Collected data entries
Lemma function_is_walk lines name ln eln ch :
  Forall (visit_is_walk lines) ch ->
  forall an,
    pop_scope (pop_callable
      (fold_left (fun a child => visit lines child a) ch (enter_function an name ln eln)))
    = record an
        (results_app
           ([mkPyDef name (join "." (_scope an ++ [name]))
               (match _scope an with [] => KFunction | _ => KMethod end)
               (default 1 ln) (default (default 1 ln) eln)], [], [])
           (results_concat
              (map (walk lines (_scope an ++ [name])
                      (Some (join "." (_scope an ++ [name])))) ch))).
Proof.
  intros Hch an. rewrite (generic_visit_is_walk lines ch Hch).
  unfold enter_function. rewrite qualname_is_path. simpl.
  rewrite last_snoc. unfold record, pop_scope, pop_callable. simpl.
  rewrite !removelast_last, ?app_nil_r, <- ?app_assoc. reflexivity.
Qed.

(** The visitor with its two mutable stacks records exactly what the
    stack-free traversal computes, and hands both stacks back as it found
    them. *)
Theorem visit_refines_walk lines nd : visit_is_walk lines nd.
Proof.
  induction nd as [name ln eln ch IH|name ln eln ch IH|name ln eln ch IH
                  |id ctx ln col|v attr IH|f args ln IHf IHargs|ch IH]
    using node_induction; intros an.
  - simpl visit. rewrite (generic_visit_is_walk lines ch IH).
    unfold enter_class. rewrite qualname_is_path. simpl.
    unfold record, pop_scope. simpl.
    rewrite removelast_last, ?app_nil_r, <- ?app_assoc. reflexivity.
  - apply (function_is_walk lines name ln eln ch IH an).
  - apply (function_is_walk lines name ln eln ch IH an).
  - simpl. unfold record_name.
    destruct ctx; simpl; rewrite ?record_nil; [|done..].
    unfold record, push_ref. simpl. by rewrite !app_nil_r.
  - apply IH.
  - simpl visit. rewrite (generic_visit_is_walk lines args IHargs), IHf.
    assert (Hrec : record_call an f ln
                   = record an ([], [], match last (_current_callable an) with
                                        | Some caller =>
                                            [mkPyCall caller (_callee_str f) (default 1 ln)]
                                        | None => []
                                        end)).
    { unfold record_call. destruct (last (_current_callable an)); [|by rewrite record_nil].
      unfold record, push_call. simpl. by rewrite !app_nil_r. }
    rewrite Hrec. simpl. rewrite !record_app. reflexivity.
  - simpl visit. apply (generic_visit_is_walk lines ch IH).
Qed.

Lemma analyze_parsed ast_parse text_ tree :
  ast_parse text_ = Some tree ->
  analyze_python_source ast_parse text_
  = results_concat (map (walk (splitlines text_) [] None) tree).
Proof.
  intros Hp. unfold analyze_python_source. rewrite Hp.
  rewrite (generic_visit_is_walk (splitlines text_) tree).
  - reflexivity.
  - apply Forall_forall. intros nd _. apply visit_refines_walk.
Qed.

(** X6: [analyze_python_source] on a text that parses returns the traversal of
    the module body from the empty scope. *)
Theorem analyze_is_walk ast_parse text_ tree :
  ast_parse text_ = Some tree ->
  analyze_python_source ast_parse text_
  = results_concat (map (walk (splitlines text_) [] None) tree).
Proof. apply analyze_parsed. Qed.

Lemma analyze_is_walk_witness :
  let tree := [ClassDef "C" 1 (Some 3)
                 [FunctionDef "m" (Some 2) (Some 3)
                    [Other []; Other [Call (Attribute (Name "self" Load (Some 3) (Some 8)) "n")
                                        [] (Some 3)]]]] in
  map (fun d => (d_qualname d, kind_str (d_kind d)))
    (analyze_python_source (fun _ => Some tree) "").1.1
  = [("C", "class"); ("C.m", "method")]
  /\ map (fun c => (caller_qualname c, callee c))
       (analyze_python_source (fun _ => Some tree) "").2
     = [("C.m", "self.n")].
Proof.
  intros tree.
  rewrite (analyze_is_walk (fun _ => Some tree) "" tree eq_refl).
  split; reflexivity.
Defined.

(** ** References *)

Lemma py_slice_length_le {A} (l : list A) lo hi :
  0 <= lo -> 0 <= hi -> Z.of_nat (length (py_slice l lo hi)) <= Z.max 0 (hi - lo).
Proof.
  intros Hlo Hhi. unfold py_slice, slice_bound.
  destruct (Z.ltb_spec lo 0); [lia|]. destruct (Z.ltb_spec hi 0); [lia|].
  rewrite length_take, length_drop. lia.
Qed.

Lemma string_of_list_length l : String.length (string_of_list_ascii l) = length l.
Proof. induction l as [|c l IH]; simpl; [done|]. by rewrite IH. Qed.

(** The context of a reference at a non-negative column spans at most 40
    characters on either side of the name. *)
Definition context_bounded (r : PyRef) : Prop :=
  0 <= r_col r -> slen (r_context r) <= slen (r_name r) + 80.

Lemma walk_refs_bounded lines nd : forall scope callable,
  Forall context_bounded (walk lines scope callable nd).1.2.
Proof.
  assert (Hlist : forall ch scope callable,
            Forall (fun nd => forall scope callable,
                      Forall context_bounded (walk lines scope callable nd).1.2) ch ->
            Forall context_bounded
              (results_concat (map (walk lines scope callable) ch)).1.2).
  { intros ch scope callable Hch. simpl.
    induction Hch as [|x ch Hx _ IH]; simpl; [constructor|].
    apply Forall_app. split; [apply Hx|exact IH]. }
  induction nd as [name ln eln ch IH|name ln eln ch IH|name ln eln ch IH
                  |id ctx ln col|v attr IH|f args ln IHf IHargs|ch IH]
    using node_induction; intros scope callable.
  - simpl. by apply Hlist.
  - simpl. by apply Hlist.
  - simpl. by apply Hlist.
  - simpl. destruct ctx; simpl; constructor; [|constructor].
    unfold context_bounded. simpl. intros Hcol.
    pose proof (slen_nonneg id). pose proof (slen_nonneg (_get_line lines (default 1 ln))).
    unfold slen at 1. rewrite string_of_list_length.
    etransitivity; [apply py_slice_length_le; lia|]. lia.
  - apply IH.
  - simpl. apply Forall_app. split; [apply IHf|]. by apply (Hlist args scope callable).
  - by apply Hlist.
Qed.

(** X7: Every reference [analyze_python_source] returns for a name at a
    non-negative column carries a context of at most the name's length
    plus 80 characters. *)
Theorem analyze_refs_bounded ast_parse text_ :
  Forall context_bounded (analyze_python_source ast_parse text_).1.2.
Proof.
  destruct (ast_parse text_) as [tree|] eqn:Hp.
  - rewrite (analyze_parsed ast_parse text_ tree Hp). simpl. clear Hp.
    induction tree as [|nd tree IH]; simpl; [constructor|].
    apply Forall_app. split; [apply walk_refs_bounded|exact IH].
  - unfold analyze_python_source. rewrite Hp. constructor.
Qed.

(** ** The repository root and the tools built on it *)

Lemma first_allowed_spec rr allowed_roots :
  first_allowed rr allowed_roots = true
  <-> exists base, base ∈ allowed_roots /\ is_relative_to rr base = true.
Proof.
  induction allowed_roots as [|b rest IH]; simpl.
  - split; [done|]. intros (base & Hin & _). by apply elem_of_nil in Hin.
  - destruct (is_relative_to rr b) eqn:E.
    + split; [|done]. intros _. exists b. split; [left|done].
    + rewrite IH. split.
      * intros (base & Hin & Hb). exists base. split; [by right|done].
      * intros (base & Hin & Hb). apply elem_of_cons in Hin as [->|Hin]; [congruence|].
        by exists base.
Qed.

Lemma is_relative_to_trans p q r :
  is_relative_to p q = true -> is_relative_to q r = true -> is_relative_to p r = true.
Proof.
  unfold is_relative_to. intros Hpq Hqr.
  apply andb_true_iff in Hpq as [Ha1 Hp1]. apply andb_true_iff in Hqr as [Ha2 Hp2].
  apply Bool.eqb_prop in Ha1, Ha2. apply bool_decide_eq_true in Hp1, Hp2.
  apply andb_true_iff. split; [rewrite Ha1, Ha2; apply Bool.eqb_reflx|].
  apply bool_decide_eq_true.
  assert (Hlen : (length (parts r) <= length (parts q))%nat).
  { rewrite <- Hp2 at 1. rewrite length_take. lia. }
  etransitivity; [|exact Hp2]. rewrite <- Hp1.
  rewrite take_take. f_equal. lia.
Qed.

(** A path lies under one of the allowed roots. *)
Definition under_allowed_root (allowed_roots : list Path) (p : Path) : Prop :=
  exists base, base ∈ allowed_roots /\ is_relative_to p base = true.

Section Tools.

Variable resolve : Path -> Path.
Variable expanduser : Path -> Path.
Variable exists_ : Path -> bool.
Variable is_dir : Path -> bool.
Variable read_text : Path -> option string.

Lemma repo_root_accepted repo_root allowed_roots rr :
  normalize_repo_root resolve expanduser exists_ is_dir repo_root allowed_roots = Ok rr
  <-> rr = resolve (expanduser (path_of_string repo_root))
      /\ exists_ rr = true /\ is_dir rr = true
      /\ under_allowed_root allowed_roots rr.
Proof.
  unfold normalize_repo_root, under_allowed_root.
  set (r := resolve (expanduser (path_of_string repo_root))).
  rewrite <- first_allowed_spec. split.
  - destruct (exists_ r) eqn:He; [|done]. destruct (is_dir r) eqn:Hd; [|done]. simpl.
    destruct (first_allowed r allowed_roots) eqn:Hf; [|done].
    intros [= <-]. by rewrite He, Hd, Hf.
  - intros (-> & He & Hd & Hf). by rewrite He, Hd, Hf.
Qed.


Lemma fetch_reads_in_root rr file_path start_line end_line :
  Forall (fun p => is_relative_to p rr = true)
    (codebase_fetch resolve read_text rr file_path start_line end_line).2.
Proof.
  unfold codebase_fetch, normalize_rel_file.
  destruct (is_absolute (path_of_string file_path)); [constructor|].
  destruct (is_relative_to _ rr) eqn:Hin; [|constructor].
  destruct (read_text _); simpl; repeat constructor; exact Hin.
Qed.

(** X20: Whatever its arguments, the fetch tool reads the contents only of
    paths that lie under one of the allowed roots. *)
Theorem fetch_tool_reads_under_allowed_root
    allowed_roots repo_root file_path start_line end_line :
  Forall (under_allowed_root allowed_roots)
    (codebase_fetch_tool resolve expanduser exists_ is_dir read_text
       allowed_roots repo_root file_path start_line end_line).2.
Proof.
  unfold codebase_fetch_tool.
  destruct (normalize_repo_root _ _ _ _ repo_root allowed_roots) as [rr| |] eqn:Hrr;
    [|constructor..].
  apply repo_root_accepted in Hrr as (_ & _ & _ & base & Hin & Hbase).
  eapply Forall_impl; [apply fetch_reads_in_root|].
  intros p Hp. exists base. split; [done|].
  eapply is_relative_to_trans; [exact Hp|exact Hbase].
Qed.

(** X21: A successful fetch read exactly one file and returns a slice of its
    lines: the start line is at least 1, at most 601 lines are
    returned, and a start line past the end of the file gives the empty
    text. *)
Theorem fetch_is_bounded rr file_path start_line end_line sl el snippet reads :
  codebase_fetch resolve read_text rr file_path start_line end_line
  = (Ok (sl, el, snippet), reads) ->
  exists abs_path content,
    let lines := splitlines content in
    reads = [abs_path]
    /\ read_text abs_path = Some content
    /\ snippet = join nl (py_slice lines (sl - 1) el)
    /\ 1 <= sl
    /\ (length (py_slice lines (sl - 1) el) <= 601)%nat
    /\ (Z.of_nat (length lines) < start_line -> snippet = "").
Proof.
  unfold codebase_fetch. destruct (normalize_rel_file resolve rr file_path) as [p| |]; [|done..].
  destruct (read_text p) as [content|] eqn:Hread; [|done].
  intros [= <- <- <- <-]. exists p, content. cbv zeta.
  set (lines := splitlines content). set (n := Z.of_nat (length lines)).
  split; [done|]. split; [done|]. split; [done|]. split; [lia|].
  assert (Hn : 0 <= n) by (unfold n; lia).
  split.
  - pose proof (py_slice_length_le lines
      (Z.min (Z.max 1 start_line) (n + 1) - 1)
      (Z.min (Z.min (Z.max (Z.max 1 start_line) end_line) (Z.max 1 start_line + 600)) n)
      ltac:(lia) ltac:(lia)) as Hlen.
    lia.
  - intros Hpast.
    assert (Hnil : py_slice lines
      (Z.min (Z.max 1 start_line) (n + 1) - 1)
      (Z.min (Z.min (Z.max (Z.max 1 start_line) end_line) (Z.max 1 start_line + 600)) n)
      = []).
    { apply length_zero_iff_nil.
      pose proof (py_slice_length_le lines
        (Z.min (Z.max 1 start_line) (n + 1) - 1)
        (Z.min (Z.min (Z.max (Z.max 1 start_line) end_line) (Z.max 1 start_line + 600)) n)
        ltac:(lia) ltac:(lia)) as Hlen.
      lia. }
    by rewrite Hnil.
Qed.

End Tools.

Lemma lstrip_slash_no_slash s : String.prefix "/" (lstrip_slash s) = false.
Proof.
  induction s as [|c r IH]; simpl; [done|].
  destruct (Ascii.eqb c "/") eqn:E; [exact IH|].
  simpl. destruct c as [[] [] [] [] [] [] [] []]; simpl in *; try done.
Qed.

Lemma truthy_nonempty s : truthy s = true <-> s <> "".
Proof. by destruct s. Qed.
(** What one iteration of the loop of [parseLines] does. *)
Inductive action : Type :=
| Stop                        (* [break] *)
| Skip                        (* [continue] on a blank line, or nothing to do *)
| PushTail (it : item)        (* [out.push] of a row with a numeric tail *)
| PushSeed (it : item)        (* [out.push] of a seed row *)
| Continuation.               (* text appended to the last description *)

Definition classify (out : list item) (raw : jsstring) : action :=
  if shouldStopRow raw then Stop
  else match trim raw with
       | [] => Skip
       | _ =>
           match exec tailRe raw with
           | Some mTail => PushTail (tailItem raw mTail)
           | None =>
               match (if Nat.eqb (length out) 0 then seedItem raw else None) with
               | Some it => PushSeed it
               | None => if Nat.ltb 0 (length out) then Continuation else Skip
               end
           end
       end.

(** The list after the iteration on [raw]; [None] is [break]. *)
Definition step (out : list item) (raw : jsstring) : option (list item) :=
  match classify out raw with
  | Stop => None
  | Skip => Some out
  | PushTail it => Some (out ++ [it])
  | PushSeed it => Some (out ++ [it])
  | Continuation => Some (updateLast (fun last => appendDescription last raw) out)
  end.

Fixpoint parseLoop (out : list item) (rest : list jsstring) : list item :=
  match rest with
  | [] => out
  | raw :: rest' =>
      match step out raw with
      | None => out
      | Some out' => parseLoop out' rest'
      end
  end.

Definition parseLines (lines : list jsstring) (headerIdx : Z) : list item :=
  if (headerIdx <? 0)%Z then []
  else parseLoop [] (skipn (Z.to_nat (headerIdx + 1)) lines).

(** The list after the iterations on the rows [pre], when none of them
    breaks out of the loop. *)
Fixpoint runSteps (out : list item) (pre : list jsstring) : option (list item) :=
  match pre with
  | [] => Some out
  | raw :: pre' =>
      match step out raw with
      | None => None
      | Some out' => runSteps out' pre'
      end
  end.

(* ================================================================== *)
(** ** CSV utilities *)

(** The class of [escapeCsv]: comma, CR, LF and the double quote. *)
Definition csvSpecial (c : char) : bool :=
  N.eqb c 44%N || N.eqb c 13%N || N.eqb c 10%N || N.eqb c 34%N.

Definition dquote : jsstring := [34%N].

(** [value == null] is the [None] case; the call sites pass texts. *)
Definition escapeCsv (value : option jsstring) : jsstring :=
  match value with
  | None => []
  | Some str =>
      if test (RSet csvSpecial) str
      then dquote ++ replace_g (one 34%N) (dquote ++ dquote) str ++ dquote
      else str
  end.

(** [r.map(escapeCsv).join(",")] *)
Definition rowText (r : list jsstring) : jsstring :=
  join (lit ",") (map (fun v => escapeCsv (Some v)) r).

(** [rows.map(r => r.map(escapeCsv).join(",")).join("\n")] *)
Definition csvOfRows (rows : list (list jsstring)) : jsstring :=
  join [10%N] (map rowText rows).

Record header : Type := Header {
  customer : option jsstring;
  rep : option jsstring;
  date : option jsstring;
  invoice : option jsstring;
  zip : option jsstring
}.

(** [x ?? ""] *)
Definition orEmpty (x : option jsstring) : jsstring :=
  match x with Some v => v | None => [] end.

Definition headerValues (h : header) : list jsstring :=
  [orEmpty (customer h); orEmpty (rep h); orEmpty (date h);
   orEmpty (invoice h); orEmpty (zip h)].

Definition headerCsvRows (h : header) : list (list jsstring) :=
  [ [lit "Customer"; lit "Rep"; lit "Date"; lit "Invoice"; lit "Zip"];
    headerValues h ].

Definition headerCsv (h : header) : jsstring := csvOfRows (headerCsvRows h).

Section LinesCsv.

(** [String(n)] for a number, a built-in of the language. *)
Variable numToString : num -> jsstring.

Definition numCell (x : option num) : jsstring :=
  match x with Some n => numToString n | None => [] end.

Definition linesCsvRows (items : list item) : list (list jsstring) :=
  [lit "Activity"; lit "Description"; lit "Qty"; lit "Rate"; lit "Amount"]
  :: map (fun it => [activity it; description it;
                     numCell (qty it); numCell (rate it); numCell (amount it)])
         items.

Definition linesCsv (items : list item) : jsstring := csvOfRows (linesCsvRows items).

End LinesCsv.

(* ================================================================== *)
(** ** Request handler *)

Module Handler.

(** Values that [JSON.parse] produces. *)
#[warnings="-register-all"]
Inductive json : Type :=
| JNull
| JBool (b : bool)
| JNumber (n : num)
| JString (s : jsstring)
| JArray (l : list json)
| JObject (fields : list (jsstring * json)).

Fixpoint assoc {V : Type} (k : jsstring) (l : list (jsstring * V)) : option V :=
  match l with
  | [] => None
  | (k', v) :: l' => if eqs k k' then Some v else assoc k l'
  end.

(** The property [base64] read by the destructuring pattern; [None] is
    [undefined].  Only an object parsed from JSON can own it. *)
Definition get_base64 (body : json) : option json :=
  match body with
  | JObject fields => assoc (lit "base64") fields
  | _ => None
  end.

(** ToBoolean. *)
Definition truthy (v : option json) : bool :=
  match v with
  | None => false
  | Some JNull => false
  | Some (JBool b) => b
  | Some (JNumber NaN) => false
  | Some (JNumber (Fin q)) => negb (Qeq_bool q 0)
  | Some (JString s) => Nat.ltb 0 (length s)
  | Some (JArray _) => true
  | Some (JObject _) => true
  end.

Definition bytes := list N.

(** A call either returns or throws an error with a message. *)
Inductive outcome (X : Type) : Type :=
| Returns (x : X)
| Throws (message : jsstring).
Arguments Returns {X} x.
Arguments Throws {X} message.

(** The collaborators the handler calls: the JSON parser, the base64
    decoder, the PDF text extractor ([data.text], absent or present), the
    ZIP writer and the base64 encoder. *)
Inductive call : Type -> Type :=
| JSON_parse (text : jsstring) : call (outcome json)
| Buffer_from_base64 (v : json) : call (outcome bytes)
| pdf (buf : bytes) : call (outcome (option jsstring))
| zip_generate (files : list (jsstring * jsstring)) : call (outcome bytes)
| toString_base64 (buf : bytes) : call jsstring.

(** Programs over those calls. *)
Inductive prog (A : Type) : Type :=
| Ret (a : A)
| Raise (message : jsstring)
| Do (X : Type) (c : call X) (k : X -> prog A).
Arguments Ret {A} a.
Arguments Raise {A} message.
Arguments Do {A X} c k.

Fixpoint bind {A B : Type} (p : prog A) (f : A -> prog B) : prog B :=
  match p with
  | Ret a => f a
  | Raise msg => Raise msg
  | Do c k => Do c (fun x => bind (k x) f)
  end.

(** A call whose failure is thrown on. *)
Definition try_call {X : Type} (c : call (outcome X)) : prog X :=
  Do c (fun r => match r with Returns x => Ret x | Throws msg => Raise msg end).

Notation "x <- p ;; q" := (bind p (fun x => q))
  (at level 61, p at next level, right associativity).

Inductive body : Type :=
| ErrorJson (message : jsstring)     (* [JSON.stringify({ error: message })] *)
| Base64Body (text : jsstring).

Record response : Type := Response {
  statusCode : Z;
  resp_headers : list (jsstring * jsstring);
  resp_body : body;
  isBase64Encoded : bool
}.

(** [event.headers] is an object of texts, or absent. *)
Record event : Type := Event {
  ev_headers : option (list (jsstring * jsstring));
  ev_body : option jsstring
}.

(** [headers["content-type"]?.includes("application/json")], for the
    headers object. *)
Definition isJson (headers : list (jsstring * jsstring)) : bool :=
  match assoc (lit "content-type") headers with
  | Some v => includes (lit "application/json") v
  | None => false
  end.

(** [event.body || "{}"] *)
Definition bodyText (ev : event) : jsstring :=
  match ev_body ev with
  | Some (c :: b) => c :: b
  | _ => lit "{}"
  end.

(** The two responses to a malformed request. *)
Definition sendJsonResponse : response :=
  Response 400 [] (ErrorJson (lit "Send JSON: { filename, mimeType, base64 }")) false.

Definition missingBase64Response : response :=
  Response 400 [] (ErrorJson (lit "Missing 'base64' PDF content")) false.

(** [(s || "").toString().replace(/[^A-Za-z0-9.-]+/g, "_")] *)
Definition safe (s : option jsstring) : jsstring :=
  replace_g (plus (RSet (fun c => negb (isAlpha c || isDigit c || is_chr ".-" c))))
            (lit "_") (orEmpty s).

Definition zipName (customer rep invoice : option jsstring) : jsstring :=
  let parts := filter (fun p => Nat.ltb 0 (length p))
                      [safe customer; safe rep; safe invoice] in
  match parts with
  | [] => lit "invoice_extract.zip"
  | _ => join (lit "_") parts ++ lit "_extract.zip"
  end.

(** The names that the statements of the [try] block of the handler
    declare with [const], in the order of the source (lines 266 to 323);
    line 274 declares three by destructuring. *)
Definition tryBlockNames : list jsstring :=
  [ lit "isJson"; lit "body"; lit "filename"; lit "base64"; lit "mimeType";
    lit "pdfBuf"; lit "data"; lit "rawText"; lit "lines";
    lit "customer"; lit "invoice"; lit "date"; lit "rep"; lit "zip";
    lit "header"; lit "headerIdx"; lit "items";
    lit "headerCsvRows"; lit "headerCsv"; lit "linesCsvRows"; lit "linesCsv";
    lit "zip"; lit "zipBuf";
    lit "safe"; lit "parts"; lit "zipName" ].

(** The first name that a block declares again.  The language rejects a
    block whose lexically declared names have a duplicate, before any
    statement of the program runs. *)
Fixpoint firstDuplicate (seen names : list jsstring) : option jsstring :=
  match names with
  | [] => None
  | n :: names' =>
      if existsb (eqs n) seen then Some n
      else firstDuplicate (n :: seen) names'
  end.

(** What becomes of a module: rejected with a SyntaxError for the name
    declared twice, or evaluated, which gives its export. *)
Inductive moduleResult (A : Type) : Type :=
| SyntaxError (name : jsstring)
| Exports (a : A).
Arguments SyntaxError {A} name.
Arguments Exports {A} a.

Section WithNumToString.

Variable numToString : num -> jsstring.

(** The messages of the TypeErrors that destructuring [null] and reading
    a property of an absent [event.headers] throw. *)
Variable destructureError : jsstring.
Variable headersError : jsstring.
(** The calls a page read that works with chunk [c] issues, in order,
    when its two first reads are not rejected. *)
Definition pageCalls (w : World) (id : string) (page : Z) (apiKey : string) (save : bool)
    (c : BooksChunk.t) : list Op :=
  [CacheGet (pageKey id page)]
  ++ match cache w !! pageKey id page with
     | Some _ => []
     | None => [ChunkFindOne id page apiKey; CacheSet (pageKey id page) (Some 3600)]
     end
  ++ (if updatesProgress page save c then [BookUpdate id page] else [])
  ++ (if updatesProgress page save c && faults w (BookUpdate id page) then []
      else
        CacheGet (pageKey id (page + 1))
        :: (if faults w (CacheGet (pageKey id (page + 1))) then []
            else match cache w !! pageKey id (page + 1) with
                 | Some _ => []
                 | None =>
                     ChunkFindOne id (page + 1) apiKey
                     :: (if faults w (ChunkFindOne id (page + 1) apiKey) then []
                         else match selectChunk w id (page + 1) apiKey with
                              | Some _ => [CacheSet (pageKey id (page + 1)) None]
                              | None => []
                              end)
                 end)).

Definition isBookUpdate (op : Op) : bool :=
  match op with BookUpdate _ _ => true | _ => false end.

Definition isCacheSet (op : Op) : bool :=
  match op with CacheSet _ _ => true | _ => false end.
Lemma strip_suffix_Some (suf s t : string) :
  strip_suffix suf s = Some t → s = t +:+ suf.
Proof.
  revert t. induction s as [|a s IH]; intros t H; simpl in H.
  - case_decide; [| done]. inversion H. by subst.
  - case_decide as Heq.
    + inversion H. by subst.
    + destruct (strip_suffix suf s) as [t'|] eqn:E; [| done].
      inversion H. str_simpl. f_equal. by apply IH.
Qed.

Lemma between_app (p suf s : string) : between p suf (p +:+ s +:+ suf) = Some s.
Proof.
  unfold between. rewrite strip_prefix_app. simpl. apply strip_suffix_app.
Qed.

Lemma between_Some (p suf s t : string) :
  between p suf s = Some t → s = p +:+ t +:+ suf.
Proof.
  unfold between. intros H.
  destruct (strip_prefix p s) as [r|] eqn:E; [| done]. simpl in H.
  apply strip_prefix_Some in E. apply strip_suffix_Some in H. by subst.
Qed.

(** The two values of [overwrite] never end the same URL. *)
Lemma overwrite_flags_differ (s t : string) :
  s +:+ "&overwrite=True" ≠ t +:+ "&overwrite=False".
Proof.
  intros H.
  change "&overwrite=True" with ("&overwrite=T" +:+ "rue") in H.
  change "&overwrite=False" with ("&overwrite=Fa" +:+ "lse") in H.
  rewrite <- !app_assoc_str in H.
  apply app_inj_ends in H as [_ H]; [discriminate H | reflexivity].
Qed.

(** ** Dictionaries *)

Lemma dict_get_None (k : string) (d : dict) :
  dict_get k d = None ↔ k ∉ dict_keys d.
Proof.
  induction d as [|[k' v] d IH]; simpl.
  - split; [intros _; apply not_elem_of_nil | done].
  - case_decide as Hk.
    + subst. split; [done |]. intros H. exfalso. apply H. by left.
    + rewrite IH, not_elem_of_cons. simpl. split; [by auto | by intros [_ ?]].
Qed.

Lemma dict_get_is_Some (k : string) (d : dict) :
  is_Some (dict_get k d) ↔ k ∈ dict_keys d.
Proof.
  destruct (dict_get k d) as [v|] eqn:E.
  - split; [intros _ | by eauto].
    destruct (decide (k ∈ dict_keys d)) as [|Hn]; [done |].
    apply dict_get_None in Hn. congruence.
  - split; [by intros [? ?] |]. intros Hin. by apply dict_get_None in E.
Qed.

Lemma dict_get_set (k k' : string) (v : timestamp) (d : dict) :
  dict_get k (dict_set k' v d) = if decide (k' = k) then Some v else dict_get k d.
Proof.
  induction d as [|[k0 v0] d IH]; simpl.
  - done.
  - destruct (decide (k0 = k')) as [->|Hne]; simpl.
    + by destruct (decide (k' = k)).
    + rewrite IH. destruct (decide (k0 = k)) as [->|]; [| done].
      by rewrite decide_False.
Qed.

ASSIGNMENT:
Exactly as they stand, set down the lines from the top of the data through the line with "(map (walk lines (_scope".

YOUR RESPONSE:
Lemma function_is_walk lines name ln eln ch :
  Forall (visit_is_walk lines) ch ->
  forall an,
    pop_scope (pop_callable
      (fold_left (fun a child => visit lines child a) ch (enter_function an name ln eln)))
    = record an
        (results_app
           ([mkPyDef name (join "." (_scope an ++ [name]))
               (match _scope an with [] => KFunction | _ => KMethod end)
               (default 1 ln) (default (default 1 ln) eln)], [], [])
           (results_concat
              (map (walk lines (_scope an ++ [name])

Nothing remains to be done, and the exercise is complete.